* Problem details *
Out of the material that follows, write out exactly the lines from the line with "deallocuvm pgdir KERNBASE 0 ;;" to the line with "if KERNBASE <=? newsz then mret 0 else", both ends included, and no others.

-------

(** ** The time slice *)
(** This CPU runs process [p]. *)
Definition on_proc s (h : hwcpu) (c : cpu) (p : nat) : Prop :=
  cur (k_mach s) h c ∧ cli_ok h c ∧ cpu_proc c = Some p.
Lemma myproc_at s h c p :
  on_proc s h c p → ∃ s1 c1, myproc s = Ok (Some p) s1 ∧ on_proc s1 h c1 p ∧ k_core s1 = k_core s.
Proof.
  intros (Hc & Hok & Hp). set (s1 := upd L_mach (m_push (k_mach s) h c) s).
  assert (cur (k_mach s1) (if_off h) (push_cpu (hw_if h) c)) as Hc1 by (by apply cur_push).
  set (s2 := upd L_mach (m_pop (k_mach s1) (if_off h) (push_cpu (hw_if h) c)) s1).
  exists s2, (peek_cpu h c). split.
  - unfold myproc. rewrite (bind_run _ _ _ _ _ (pushcli_run L_mach s h c Hc)). fold s1.
    rewrite (bind_run _ _ _ _ _ (mycpu_run L_mach s1 _ _ Hc1 eq_refl)), (bind_run _ _ _ _ _ (get_cpu_run L_mach s1 _ _ Hc1)).
    rewrite (bind_run _ _ _ _ _ (popcli_run L_mach s1 _ _ Hc1 eq_refl ltac:(rewrite push_cpu_ncli; destruct Hok; lia))).
    by rewrite push_cpu_proc, Hp.
  - split; [|done]. unfold s2, s1. cbn [view L_mach k_mach upd]. unfold on_proc. cbn. rewrite m_pop_push by done.
    split; [eapply cur_at_cpu; [done|done|]; unfold peek_cpu; by destruct (ncli c =? 0)|].
    split; [unfold cli_ok, peek_cpu; by destruct (ncli c =? 0)|]. unfold peek_cpu. by destruct (ncli c =? 0).
Qed.
Lemma curproc_at s h c p :
  on_proc s h c p → ∃ s1 c1, curproc s = Ok p s1 ∧ on_proc s1 h c1 p ∧ k_core s1 = k_core s.
Proof.
  intros (s1 & c1 & Hr & Ho & Hk)%myproc_at. exists s1, c1. split; [|done]. unfold curproc. by rewrite (bind_run _ _ _ _ _ Hr).
Qed.
Lemma proc_at_run s p x : procs (k_core s) !! p = Some x → proc_at p s = Ok x s.
Proof. intros Hx. unfold proc_at, inc. rewrite (zoom_run L_core _ _ _ _ (get_proc_run (k_core s) p x Hx)). by destruct s. Qed.
Lemma set_at_run s p x f :
  procs (k_core s) !! p = Some x →
  set_at p f s = Ok tt (upd L_core (k_core s <| procs := <[p := f x]> (procs (k_core s)) |>) s).
Proof. intros Hx. unfold set_at, inc. by rewrite (zoom_run L_core _ _ _ _ (upd_proc_run (k_core s) p x f Hx)). Qed.
Lemma on_proc_core s h c p d : on_proc s h c p → on_proc (upd L_core d s) h c p.
Proof. done. Qed.
Lemma put_char_at i c a x b : length a = i → put_char i c (a ++ x :: b) = Some (a ++ c :: b).
Proof.
  intros <-. unfold put_char. rewrite decide_True by (rewrite length_app; simpl; lia).
  f_equal. rewrite insert_app_r_alt by lia. by rewrite Nat.sub_diag.
Qed.
Lemma put_digits_run l a b c :
  Forall (λ d, 48 ≤ d < 58) l → length b = length l →
  put_digits (dig_val l 0) (a ++ b ++ c) (length a) (length l) = Some (a ++ l ++ c).
Proof.
  intros Hl. revert a b. induction Hl as [|d l Hd Hl IH]; intros a b Hb.
  - by destruct b.
  - destruct b as [|x b]; [done|]. simpl in Hb. cbn [length put_digits]. injection Hb as Hb.
    assert (dig_val (d :: l) 0 mod 10 + 48 = d ∧ dig_val (d :: l) 0 / 10 = dig_val l 0) as [-> ->].
    { unfold dig_val. simpl. set (v := foldr _ 0 l). split.
      - rewrite (Z.mul_comm 10), Z.mod_add by lia. rewrite Z.mod_small; lia.
      - rewrite (Z.mul_comm 10), Z.div_add by lia. rewrite Z.div_small by lia. lia. }
    simpl. rewrite put_char_at by done. simpl.
    specialize (IH (a ++ [d]) b Hb). rewrite length_app in IH. simpl in IH.
    rewrite Nat.add_1_r in IH. rewrite <- !app_assoc in IH. simpl in IH. exact IH.
Qed.
(* ===== verification/Vm.v ===== *)
(** * Page tables (vm.c): data and operations

    A page directory is a page of 1024 words, each of which may lead to a page
    table, a page of 1024 entries.  All of them live in the memory of the page
    allocator; an entry holds the physical address of a page and, in its low twelve
    bits, flags.  [kend] and [kdata] are the linker's symbols [end] and [data].
    The messages that allocuvm prints before it fails are left out; the functions that load
    processor registers (seginit, switchkvm, switchuvm, kvmalloc) are in Segment.v. *)

From S2P Require Import Prelude Mem Kalloc.

Definition KERNBASE : Z := 0x80000000.
Definition EXTMEM : Z := 0x100000.
Definition KERNLINK : Z := KERNBASE + EXTMEM.
Definition DEVSPACE : Z := 0xFE000000.
Definition PTE_P : Z := 1.
Definition PTE_W : Z := 2.
Definition PTE_U : Z := 4.
Definition NPDENTRIES : nat := 1024.
(** Pages of the 32-bit address space, a bound for loops over pages. *)
Definition NPAGES : nat := Z.to_nat (2 ^ 32 / KPGSIZE).

Definition PDX (va : Z) : Z := Z.land (Z.shiftr va 22) 0x3FF.
Definition PTX (va : Z) : Z := Z.land (Z.shiftr va 12) 0x3FF.
Definition PGADDR (d t o : Z) : Z := u32 (Z.lor (Z.lor (Z.shiftl d 22) (Z.shiftl t 12)) o).
Definition PGROUNDDOWN (a : Z) : Z := Z.land a (Z.lnot (KPGSIZE - 1)).
Definition PTE_ADDR (pte : Z) : Z := Z.land pte (Z.lnot 0xFFF).
Definition PTE_FLAGS (pte : Z) : Z := Z.land pte 0xFFF.
Definition P2V (a : Z) : Z := u32 (a + KERNBASE).
Definition present (e : Z) : bool := negb (Z.land e PTE_P =? 0).

Section code.
Context (kend kdata : Z).
Definition set_mem (g : mem → mem) : KM unit :=
  modify (λ k, mkKmem (km_locked k) (km_use_lock k) (km_freelist k) (g (km_mem k))).
Definition read_word (a : Z) : KM Z := gets (λ k, load_word a (km_mem k)).
Definition write_word (a w : Z) : KM unit := set_mem (store_word a w).

(** The address of the entry for [va], 0 if there is none. *)
Definition walkpgdir (pgdir va : Z) (alloc : bool) : KM Z :=
  let pde := u32 (pgdir + 4 * PDX va) in
  e ← read_word pde;
  if present e then mret (u32 (P2V (PTE_ADDR e) + 4 * PTX va))
  else if negb alloc then mret 0
  else
    pgtab ← kalloc;
    if pgtab =? 0 then mret 0 else
    set_mem (memset pgtab 0 (Z.to_nat KPGSIZE)) ;;
    write_word pde (Z.lor (Z.lor (Z.lor (V2P pgtab) PTE_P) PTE_W) PTE_U) ;;
    mret (u32 (pgtab + 4 * PTX va)).

Fixpoint mappages_loop (fuel : nat) (pgdir a last pa perm : Z) : KM Z :=
  match fuel with
  | O => spin
  | S fuel' =>
      pte ← walkpgdir pgdir a true;
      if pte =? 0 then mret (-1) else
      e ← read_word pte;
      if present e then panic "remap" else
      write_word pte (Z.lor (Z.lor pa perm) PTE_P) ;;
      if a =? last then mret 0
      else mappages_loop fuel' pgdir (u32 (a + KPGSIZE)) last (u32 (pa + KPGSIZE)) perm
  end.
Definition mappages (pgdir va size pa perm : Z) : KM Z :=
  mappages_loop NPAGES pgdir (PGROUNDDOWN va) (PGROUNDDOWN (u32 (va + size - 1))) pa perm.

(** [oldsz] is where the loop stops, [a] where it is. *)
Fixpoint deallocuvm_loop (fuel : nat) (pgdir a oldsz : Z) : KM unit :=
  match fuel with
  | O => spin
  | S fuel' =>
      if a <? oldsz then
        pte ← walkpgdir pgdir a false;
        if pte =? 0 then deallocuvm_loop fuel' pgdir (u32 (u32 (PGADDR (PDX a + 1) 0 0 - KPGSIZE) + KPGSIZE)) oldsz
        else
          e ← read_word pte;
          (if present e then
             let pa := PTE_ADDR e in
             if pa =? 0 then panic "kfree" else
             kfree kend (P2V pa) ;;
             write_word pte 0
           else mret tt) ;;
          deallocuvm_loop fuel' pgdir (u32 (a + KPGSIZE)) oldsz
      else mret tt
  end.
Definition deallocuvm (pgdir oldsz newsz : Z) : KM Z :=
  if oldsz <=? newsz then mret oldsz else
  deallocuvm_loop (S NPAGES) pgdir (PGROUNDUP newsz) oldsz ;;
  mret newsz.

Definition freevm (pgdir : Z) : KM unit :=
  if pgdir =? 0 then panic "freevm: no pgdir" else
  deallocuvm pgdir KERNBASE 0 ;;
  for_each (seq 0 NPDENTRIES) (λ i,
    e ← read_word (u32 (pgdir + 4 * Z.of_nat i));
    when (present e) (kfree kend (P2V (PTE_ADDR e)))) ;;
  kfree kend pgdir.

(** [struct kmap]: virtual address, physical start and end, permissions *)
Definition kmap : list (Z * Z * Z * Z) :=
  [ (KERNBASE, 0, EXTMEM, PTE_W);
    (KERNLINK, V2P KERNLINK, V2P kdata, 0);
    (kdata, V2P kdata, PHYSTOP, PTE_W);
    (DEVSPACE, DEVSPACE, 0, PTE_W) ].
Fixpoint map_kernel (pgdir : Z) (l : list (Z * Z * Z * Z)) : KM bool :=
  match l with
  | [] => mret true
  | (virt, phys_start, phys_end, perm) :: l' =>
      r ← mappages pgdir virt (u32 (phys_end - phys_start)) phys_start perm;
      if r <? 0 then mret false else map_kernel pgdir l'
  end.
Definition setupkvm : KM Z :=
  pgdir ← kalloc;
  if pgdir =? 0 then mret 0 else
  set_mem (memset pgdir 0 (Z.to_nat KPGSIZE)) ;;
  if DEVSPACE <? P2V PHYSTOP then panic "PHYSTOP too high" else
  ok ← map_kernel pgdir kmap;
  if (ok : bool) then mret pgdir else freevm pgdir ;; mret 0.

Definition inituvm (pgdir init sz : Z) : KM unit :=
  if KPGSIZE <=? sz then panic "inituvm: more than a page" else
  mem ← kalloc;
  set_mem (memset mem 0 (Z.to_nat KPGSIZE)) ;;
  mappages pgdir 0 KPGSIZE (V2P mem) (Z.lor PTE_W PTE_U) ;;
  set_mem (memmove mem init (Z.to_nat sz)).

Fixpoint allocuvm_loop (fuel : nat) (pgdir a oldsz newsz : Z) : KM Z :=
  match fuel with
  | O => spin
  | S fuel' =>
      if a <? newsz then
        mem ← kalloc;
        if mem =? 0 then deallocuvm pgdir newsz oldsz ;; mret 0 else
        set_mem (memset mem 0 (Z.to_nat KPGSIZE)) ;;
        r ← mappages pgdir a KPGSIZE (V2P mem) (Z.lor PTE_W PTE_U);
        if r <? 0 then
          deallocuvm pgdir newsz oldsz ;;
          kfree kend mem ;;
          mret 0
        else allocuvm_loop fuel' pgdir (u32 (a + KPGSIZE)) oldsz newsz
      else mret newsz
  end.
Definition allocuvm (pgdir oldsz newsz : Z) : KM Z :=
  if KERNBASE <=? newsz then mret 0 else
  if newsz <? oldsz then mret oldsz else
  allocuvm_loop (S NPAGES) pgdir (PGROUNDUP oldsz) oldsz newsz.

Definition clearpteu (pgdir uva : Z) : KM unit :=
  pte ← walkpgdir pgdir uva false;
  if pte =? 0 then panic "clearpteu" else
  e ← read_word pte;
  write_word pte (Z.land e (u32 (Z.lnot PTE_U))).

(** The loop of copyuvm; [false] is the jump to [bad]. *)
Fixpoint copyuvm_loop (fuel : nat) (pgdir d i sz : Z) : KM bool :=
  match fuel with
  | O => spin
  | S fuel' =>
      if i <? sz then
        pte ← walkpgdir pgdir i false;
        if pte =? 0 then panic "copyuvm: pte should exist" else
        e ← read_word pte;
        if negb (present e) then panic "copyuvm: page not present" else
        let pa := PTE_ADDR e in
        let flags := PTE_FLAGS e in
        mem ← kalloc;
        if mem =? 0 then mret false else
        set_mem (memmove mem (P2V pa) (Z.to_nat KPGSIZE)) ;;
        r ← mappages d i KPGSIZE (V2P mem) flags;
        if r <? 0 then kfree kend mem ;; mret false
        else copyuvm_loop fuel' pgdir d (u32 (i + KPGSIZE)) sz
      else mret true
  end.
Definition copyuvm (pgdir sz : Z) : KM Z :=
  d ← setupkvm;
  if d =? 0 then mret 0 else
  ok ← copyuvm_loop (S NPAGES) pgdir d 0 sz;
  if (ok : bool) then mret d else freevm d ;; mret 0.

(** The entry is read without a test that there is one. *)
Definition uva2ka (pgdir uva : Z) : KM Z :=
  pte ← walkpgdir pgdir uva false;
  if pte =? 0 then undef "uva2ka: pte" else
  e ← read_word pte;
  if negb (present e) then mret 0
  else if Z.land e PTE_U =? 0 then mret 0
  else mret (P2V (PTE_ADDR e)).

Fixpoint copyout_loop (fuel : nat) (pgdir va buf len : Z) : KM Z :=
  match fuel with
  | O => spin
  | S fuel' =>
      if 0 <? len then
        let va0 := PGROUNDDOWN va in
        pa0 ← uva2ka pgdir va0;
        if pa0 =? 0 then mret (-1) else
        let n := Z.min (KPGSIZE - (va - va0)) len in
        set_mem (memmove (u32 (pa0 + (va - va0))) buf (Z.to_nat n)) ;;
        copyout_loop fuel' pgdir (u32 (va0 + KPGSIZE)) (u32 (buf + n)) (len - n)
      else mret 0
  end.
Definition copyout (pgdir va p len : Z) : KM Z := copyout_loop (S (Z.to_nat len)) pgdir va p len.
End code.

(** loaduvm reads the file through readi, here [rd offset n]: its result and the
    bytes it puts at its destination, in a state that contains memory. *)
Section load.
Context {T : Type} (K : lens T kmem) (rd : Z → Z → M T (Z * list Z)).
Definition store_bytes (a : Z) (l : list Z) (m : mem) : mem :=
  λ x, default (m x) (if (a <=? x) then l !! Z.to_nat (x - a) else None).
Fixpoint loaduvm_loop (fuel : nat) (pgdir addr offset i sz : Z) : M T Z :=
  match fuel with
  | O => spin
  | S fuel' =>
      if i <? sz then
        pte ← zoom K (walkpgdir pgdir (u32 (addr + i)) false);
        if pte =? 0 then panic "loaduvm: address should exist" else
        e ← zoom K (read_word pte);
        let pa := PTE_ADDR e in
        let n := if u32 (sz - i) <? KPGSIZE then u32 (sz - i) else KPGSIZE in
        '(r, l) ← rd (u32 (offset + i)) n;
        zoom K (set_mem (store_bytes (P2V pa) l)) ;;
        if negb (u32 r =? n) then mret (-1)
        else loaduvm_loop fuel' pgdir addr offset (u32 (i + KPGSIZE)) sz
      else mret 0
  end.
Definition loaduvm (pgdir addr offset sz : Z) : M T Z :=
  if negb (addr mod KPGSIZE =? 0) then panic "loaduvm: addr must be page aligned" else
  loaduvm_loop (S NPAGES) pgdir addr offset 0 sz.
End load.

-------

* Solution below *
  deallocuvm pgdir KERNBASE 0 ;;
  for_each (seq 0 NPDENTRIES) (λ i,
    e ← read_word (u32 (pgdir + 4 * Z.of_nat i));
    when (present e) (kfree kend (P2V (PTE_ADDR e)))) ;;
  kfree kend pgdir.

(** [struct kmap]: virtual address, physical start and end, permissions *)
Definition kmap : list (Z * Z * Z * Z) :=
  [ (KERNBASE, 0, EXTMEM, PTE_W);
    (KERNLINK, V2P KERNLINK, V2P kdata, 0);
    (kdata, V2P kdata, PHYSTOP, PTE_W);
    (DEVSPACE, DEVSPACE, 0, PTE_W) ].
Fixpoint map_kernel (pgdir : Z) (l : list (Z * Z * Z * Z)) : KM bool :=
  match l with
  | [] => mret true
  | (virt, phys_start, phys_end, perm) :: l' =>
      r ← mappages pgdir virt (u32 (phys_end - phys_start)) phys_start perm;
      if r <? 0 then mret false else map_kernel pgdir l'
  end.
Definition setupkvm : KM Z :=
  pgdir ← kalloc;
  if pgdir =? 0 then mret 0 else
  set_mem (memset pgdir 0 (Z.to_nat KPGSIZE)) ;;
  if DEVSPACE <? P2V PHYSTOP then panic "PHYSTOP too high" else
  ok ← map_kernel pgdir kmap;
  if (ok : bool) then mret pgdir else freevm pgdir ;; mret 0.

Definition inituvm (pgdir init sz : Z) : KM unit :=
  if KPGSIZE <=? sz then panic "inituvm: more than a page" else
  mem ← kalloc;
  set_mem (memset mem 0 (Z.to_nat KPGSIZE)) ;;
  mappages pgdir 0 KPGSIZE (V2P mem) (Z.lor PTE_W PTE_U) ;;
  set_mem (memmove mem init (Z.to_nat sz)).

Fixpoint allocuvm_loop (fuel : nat) (pgdir a oldsz newsz : Z) : KM Z :=
  match fuel with
  | O => spin
  | S fuel' =>
      if a <? newsz then
        mem ← kalloc;
        if mem =? 0 then deallocuvm pgdir newsz oldsz ;; mret 0 else
        set_mem (memset mem 0 (Z.to_nat KPGSIZE)) ;;
        r ← mappages pgdir a KPGSIZE (V2P mem) (Z.lor PTE_W PTE_U);
        if r <? 0 then
          deallocuvm pgdir newsz oldsz ;;
          kfree kend mem ;;
          mret 0
        else allocuvm_loop fuel' pgdir (u32 (a + KPGSIZE)) oldsz newsz
      else mret newsz
  end.
Definition allocuvm (pgdir oldsz newsz : Z) : KM Z :=
  if KERNBASE <=? newsz then mret 0 else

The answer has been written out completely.